Top of ENTRIES SHOWN
(* ===== verification/Breaker.v ===== *)
(** The circuit breaker that guards the chain upstreams
    (src/apps/api/internal/breaker/breaker.go): its three states, the permits it
    hands out, and the ring of ten buckets that holds the rolling window. *)
From Stdlib Require Import ZifyNat.
From S2P Require Import Prelude.

Module Breaker.

Inductive State := StateClosed | StateHalfOpen | StateOpen.

#[global] Instance BreakerState_eq_dec : EqDecision State.
Proof. solve_decision. Defined.

Definition State_String (s : State) : string :=
  match s with
  | StateClosed => "closed"
  | StateHalfOpen => "half_open"
  | StateOpen => "open"
  end.

Definition windowBuckets : nat := 10.

Record Config := mkConfig {
  FailureRatio : float64;
  MinRequests : Z;
  Window : Duration;
  OpenDuration : Duration;
}.

(** 0.5 is exactly representable. *)
Definition DefaultFailureRatio : float64 := float64_div (float64_of 1) (float64_of 2).
Definition DefaultMinRequests : Z := 10.
Definition DefaultWindow : Duration := 60 * Second.
Definition DefaultOpenDuration : Duration := 15 * Second.

Definition withDefaults (c : Config) : Config :=
  {| FailureRatio := if float64_leb (FailureRatio c) float64_zero then DefaultFailureRatio
                     else FailureRatio c;
     MinRequests := if MinRequests c <=? 0 then DefaultMinRequests else MinRequests c;
     Window := if Window c <=? 0 then DefaultWindow else Window c;
     OpenDuration := if OpenDuration c <=? 0 then DefaultOpenDuration else OpenDuration c |}.

Inductive ConfigError := BadRatio | BadMinRequests | BadWindow | BadOpenDuration.

Definition Config_Validate (c : Config) : option ConfigError :=
  if float64_leb (FailureRatio c) float64_zero || float64_ltb (float64_of 1) (FailureRatio c)
  then Some BadRatio
  else if MinRequests c <=? 0 then Some BadMinRequests
  else if Window c <=? 0 then Some BadWindow
  else if OpenDuration c <=? 0 then Some BadOpenDuration
  else None.

Inductive Outcome := Success | Failure | Ignored.

#[global] Instance BreakerOutcome_eq_dec : EqDecision Outcome.
Proof. solve_decision. Defined.

Record Permit := mkPermit {
  permit_generation : Z;
  probe : bool;
  valid : bool;
}.

#[global] Instance Permit_eq_dec : EqDecision Permit.
Proof. solve_decision. Defined.

(** [Permit{}]. *)
Definition noPermit : Permit := mkPermit 0 false false.

Record bucket := mkBucket { total : Z; failures : Z }.

Definition emptyBuckets : list bucket := replicate windowBuckets (mkBucket 0 0).

Record Snapshot := mkSnapshot {
  snap_Name : string;
  snap_State : State;
  snap_Total : Z;
  snap_Failures : Z;
  snap_FailureRatio : float64;
  snap_Rejected : Z;
  snap_RetryIn : Duration;
}.

Record transition := mkTransition { from : State; to : State; snapshot : Snapshot }.

Record OpenError := mkOpenError { err_Name : string; RetryIn : Duration }.

(** [generation] and [rejected] are [uint64]; [onTransition] tells whether a
    callback is installed. *)
Record Breaker := mkBreaker {
  name : string;
  cfg : Config;
  onTransition : bool;
  state : State;
  generation : Z;
  openedAt : Time;
  probeInFlight : bool;
  buckets : list bucket;
  bucketIndex : nat;
  bucketStart : Time;
  bucketDur : Duration;
  rejected : Z;
}.

Definition with_window (b : Breaker) (bs : list bucket) (i : nat) (start : Time) : Breaker :=
  mkBreaker (name b) (cfg b) (onTransition b) (state b) (generation b) (openedAt b)
    (probeInFlight b) bs i start (bucketDur b) (rejected b).
Definition with_probe (b : Breaker) (p : bool) : Breaker :=
  mkBreaker (name b) (cfg b) (onTransition b) (state b) (generation b) (openedAt b)
    p (buckets b) (bucketIndex b) (bucketStart b) (bucketDur b) (rejected b).
Definition with_rejected (b : Breaker) (r : Z) : Breaker :=
  mkBreaker (name b) (cfg b) (onTransition b) (state b) (generation b) (openedAt b)
    (probeInFlight b) (buckets b) (bucketIndex b) (bucketStart b) (bucketDur b) r.

(** [NewWithClock], where [now] is the clock's reading. *)
Definition NewWithClock (n : string) (c : Config) (cb : bool) (now : Time) : Breaker :=
  let c := withDefaults c in
  {| name := n; cfg := c; onTransition := cb; state := StateClosed; generation := 0;
     openedAt := 0; probeInFlight := false; buckets := emptyBuckets; bucketIndex := 0%nat;
     bucketStart := now; bucketDur := Z.quot (Window c) (Z.of_nat windowBuckets);
     rejected := 0 |}.

Definition countsLocked (b : Breaker) : Z * Z :=
  foldl (λ acc bkt, (i64 (acc.1 + total bkt), i64 (acc.2 + failures bkt))) (0, 0) (buckets b).

Definition trippedLocked (b : Breaker) : bool :=
  let '(tot, fail) := countsLocked b in
  if tot <? MinRequests (cfg b) then false
  else float64_leb (FailureRatio (cfg b)) (float64_div (float64_of fail) (float64_of tot)).

(** The body of the loop of [advanceLocked], [steps] times. *)
Fixpoint advance_loop (steps : nat) (bs : list bucket) (i : nat) : list bucket * nat :=
  match steps with
  | O => (bs, i)
  | S n =>
      let i := ((i + 1) mod windowBuckets)%nat in
      advance_loop n (<[i := mkBucket 0 0]> bs) i
  end.

(** [advanceLocked]. A bucket duration of zero, which a window below ten
    nanoseconds gives, makes the source divide by zero; the theorems below are
    about positive bucket durations. *)
Definition advanceLocked (b : Breaker) (now : Time) : Breaker :=
  let elapsed := time_sub now (bucketStart b) in
  if elapsed <? bucketDur b then b
  else
    let steps := Z.quot elapsed (bucketDur b) in
    let '(bs, i) :=
      if Z.of_nat windowBuckets <=? steps then (emptyBuckets, 0%nat)
      else advance_loop (Z.to_nat steps) (buckets b) (bucketIndex b) in
    with_window b bs i (time_add (bucketStart b) (i64 (steps * bucketDur b))).

Definition snapshotLocked (b : Breaker) (now : Time) : Snapshot :=
  let '(tot, fail) := countsLocked b in
  let ratio := if 0 <? tot then float64_div (float64_of fail) (float64_of tot) else float64_zero in
  let remaining := i64 (OpenDuration (cfg b) - time_sub now (openedAt b)) in
  let '(st, retryIn) :=
    if decide (state b = StateOpen) then
      if 0 <? remaining then (state b, remaining) else (StateHalfOpen, 0)
    else (state b, 0) in
  mkSnapshot (name b) st tot fail ratio (rejected b) retryIn.

Definition setStateLocked (b : Breaker) (s : State) (now : Time) : Breaker * option transition :=
  let old := state b in
  if decide (old = s) then (b, None)
  else
    let b1 := mkBreaker (name b) (cfg b) (onTransition b) s (u64 (generation b + 1))
      (if decide (s = StateOpen) then now else openedAt b) false
      (buckets b) (bucketIndex b) (bucketStart b) (bucketDur b) (rejected b) in
    let b2 := if decide (s = StateClosed) then with_window b1 emptyBuckets 0 now else b1 in
    (b2, Some (mkTransition old s (snapshotLocked b2 now))).

Definition openErrorLocked (b : Breaker) (now : Time) : OpenError :=
  let retryIn := i64 (OpenDuration (cfg b) - time_sub now (openedAt b)) in
  mkOpenError (name b) (if retryIn <? 0 then 0 else retryIn).

Definition allowLocked (b : Breaker) (now : Time)
  : Breaker * result OpenError Permit * option transition :=
  let b := advanceLocked b now in
  let '(b, event) :=
    if bool_decide (state b = StateOpen) && (OpenDuration (cfg b) <=? time_sub now (openedAt b))
    then setStateLocked b StateHalfOpen now else (b, None) in
  match state b with
  | StateOpen => (with_rejected b (u64 (rejected b + 1)), Err (openErrorLocked b now), event)
  | StateHalfOpen =>
      if probeInFlight b
      then (with_rejected b (u64 (rejected b + 1)), Err (openErrorLocked b now), event)
      else (with_probe b true, Ok (mkPermit (generation b) true true), event)
  | StateClosed => (b, Ok (mkPermit (generation b) false true), event)
  end.

(** [emit]: the call of the transition callback, if any. *)
Definition emit (b : Breaker) (event : option transition) : option (string * transition) :=
  match event with
  | Some ev => if onTransition b then Some (name b, ev) else None
  | None => None
  end.

Definition Allow (b : Breaker) (now : Time)
  : Breaker * result OpenError Permit * option (string * transition) :=
  let '(b', r, event) := allowLocked b now in (b', r, emit b' event).

Definition recordLocked (b : Breaker) (permit : Permit) (outcome : Outcome) (now : Time)
  : Breaker * option transition :=
  if negb (permit_generation permit =? generation b) then (b, None)
  else
    let b := if probe permit then with_probe b false else b in
    if decide (outcome = Ignored) then (b, None)
    else
      let b := advanceLocked b now in
      if decide (state b = StateHalfOpen) then
        if decide (outcome = Failure) then setStateLocked b StateOpen now
        else setStateLocked b StateClosed now
      else
        let count bkt := mkBucket (i64 (total bkt + 1))
          (if decide (outcome = Failure) then i64 (failures bkt + 1) else failures bkt) in
        let b := with_window b (alter count (bucketIndex b) (buckets b)) (bucketIndex b)
                   (bucketStart b) in
        if bool_decide (state b = StateClosed) && trippedLocked b then setStateLocked b StateOpen now
        else (b, None).

Definition Record_ (b : Breaker) (permit : Permit) (outcome : Outcome) (now : Time)
  : Breaker * option (string * transition) :=
  if negb (valid permit) then (b, None)
  else let '(b', event) := recordLocked b permit outcome now in (b', emit b' event).

(** [Snapshot] rolls the window forward before reading it. *)
Definition Snapshot_ (b : Breaker) (now : Time) : Breaker * Snapshot :=
  let b := advanceLocked b now in (b, snapshotLocked b now).

Definition State_ (b : Breaker) (now : Time) : State := snap_State (Snapshot_ b now).2.

(** ** The window as a log of outcomes *)

(** The abstract window: the outcomes counted since the window last restarted,
    with the instant each was recorded and whether it was a failure. Instants
    are grouped in slots of one bucket duration from [origin]. *)
Definition slot (origin : Time) (dur : Duration) (t : Time) : Z := (t - origin) / dur.

Definition cnt {A} (P : A → bool) (l : list A) : Z :=
  sum_Z (map (λ x, if P x then 1 else 0) l).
Bottom of ENTRIES SHOWN
**EXERCISE AIM:**
Of the lines above, retype only those from the line containing "else float64_leb (FailureRatio" through the line containing "if 0 <? remaining", including both, exactly.

**RESPONSE TO THE EXERCISE:**
  else float64_leb (FailureRatio (cfg b)) (float64_div (float64_of fail) (float64_of tot)).

(** The body of the loop of [advanceLocked], [steps] times. *)
Fixpoint advance_loop (steps : nat) (bs : list bucket) (i : nat) : list bucket * nat :=
  match steps with
  | O => (bs, i)
  | S n =>
      let i := ((i + 1) mod windowBuckets)%nat in
      advance_loop n (<[i := mkBucket 0 0]> bs) i
  end.

(** [advanceLocked]. A bucket duration of zero, which a window below ten
    nanoseconds gives, makes the source divide by zero; the theorems below are
    about positive bucket durations. *)
Definition advanceLocked (b : Breaker) (now : Time) : Breaker :=
  let elapsed := time_sub now (bucketStart b) in
  if elapsed <? bucketDur b then b
  else
    let steps := Z.quot elapsed (bucketDur b) in
    let '(bs, i) :=
      if Z.of_nat windowBuckets <=? steps then (emptyBuckets, 0%nat)
      else advance_loop (Z.to_nat steps) (buckets b) (bucketIndex b) in
    with_window b bs i (time_add (bucketStart b) (i64 (steps * bucketDur b))).

Definition snapshotLocked (b : Breaker) (now : Time) : Snapshot :=
  let '(tot, fail) := countsLocked b in
  let ratio := if 0 <? tot then float64_div (float64_of fail) (float64_of tot) else float64_zero in
  let remaining := i64 (OpenDuration (cfg b) - time_sub now (openedAt b)) in
  let '(st, retryIn) :=
    if decide (state b = StateOpen) then
      if 0 <? remaining then (state b, remaining) else (StateHalfOpen, 0)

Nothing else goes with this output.